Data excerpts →
(** * A segregated free-list allocator: shallow embedding of [main.c]

    The allocator of [main.c] keeps one intrusive singly-linked free list per
    power-of-two size class ([mem_manager.free_list]), a per-class counter of
    preallocated blocks ([mem_manager.preallocated_counts]), a resolver from a
    byte count to a class index ([get_chunk_index]), a cyclic seeder
    ([preallocate_memory]) and the two operations [mm_malloc] / [mm_free].

    Conventions of the embedding:
    - [size_t] and pointers are 64-bit; they are integers in [Z] and every
      wrap-around of the source is written out with [mod 2^64];
    - [NULL] is the address [0];
    - behaviour that C leaves undefined (an index past the end of an array,
      [__builtin_ctzll(0)], a shift by the full width, a read of a word that
      was never written) is the outcome [Undefined];
    - [exit(1)] is the outcome [Exited 1];
    - the [while] loop of the seeder takes fuel, and running out of it is the
      outcome [OutOfFuel]. *)

From stdpp Require Import base numbers option list gmap.
From stdpp Require Import strings.
From Stdlib Require Import ZArith Lia.

Local Open Scope Z_scope.

(** ** Outcomes of a C function *)

Inductive outcome (A : Type) : Type :=
  | Done (a : A)
  | Exited (code : Z)
  | Undefined
  | OutOfFuel.

Arguments Done {A} a.
Arguments Exited {A} code.
Arguments Undefined {A}.
Arguments OutOfFuel {A}.

Definition bind {A B : Type} (m : outcome A) (k : A -> outcome B) : outcome B :=
  match m with
  | Done a => k a
  | Exited c => Exited c
  | Undefined => Undefined
  | OutOfFuel => OutOfFuel
  end.

Notation "'do' x <- m ; k" := (bind m (fun x => k))
  (at level 10, x name, m at level 100, k at level 200).

(** ** Machine arithmetic *)

Definition WORD : Z := 2 ^ 64.

(** Reduction of a [size_t] result. *)
Definition wrap (x : Z) : Z := x mod WORD.

(** [__builtin_clzll]: leading zero bits of a 64-bit word; undefined at 0. *)
Definition clzll (x : Z) : outcome Z :=
  if x <=? 0 then Undefined else Done (63 - Z.log2 x).

Fixpoint ctz_pos (p : positive) : Z :=
  match p with
  | xO q => 1 + ctz_pos q
  | _ => 0
  end.

(** [__builtin_ctzll]: trailing zero bits; undefined at 0. *)
Definition ctzll (x : Z) : outcome Z :=
  match x with
  | Zpos p => Done (ctz_pos p)
  | _ => Undefined
  end.

(** [1ULL << n]: undefined when [n] is not below the width. *)
Definition shl1 (n : Z) : outcome Z :=
  if (0 <=? n) && (n <? 64) then Done (2 ^ n) else Undefined.

(** ** Constants and the size-class table *)

Definition MIN_CHUNK_SIZE : Z := 4.
Definition MAX_CHUNK_SIZE : Z := 65536.
Definition CHUNK_CLASSES : Z := 14.

Definition NULL : Z := 0.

Task details →
Show the lines of the records above that mention "written".

Solution for this problem →
      wrap-around of the source is written out with [mod 2^64];
      was never written) is the outcome [Undefined];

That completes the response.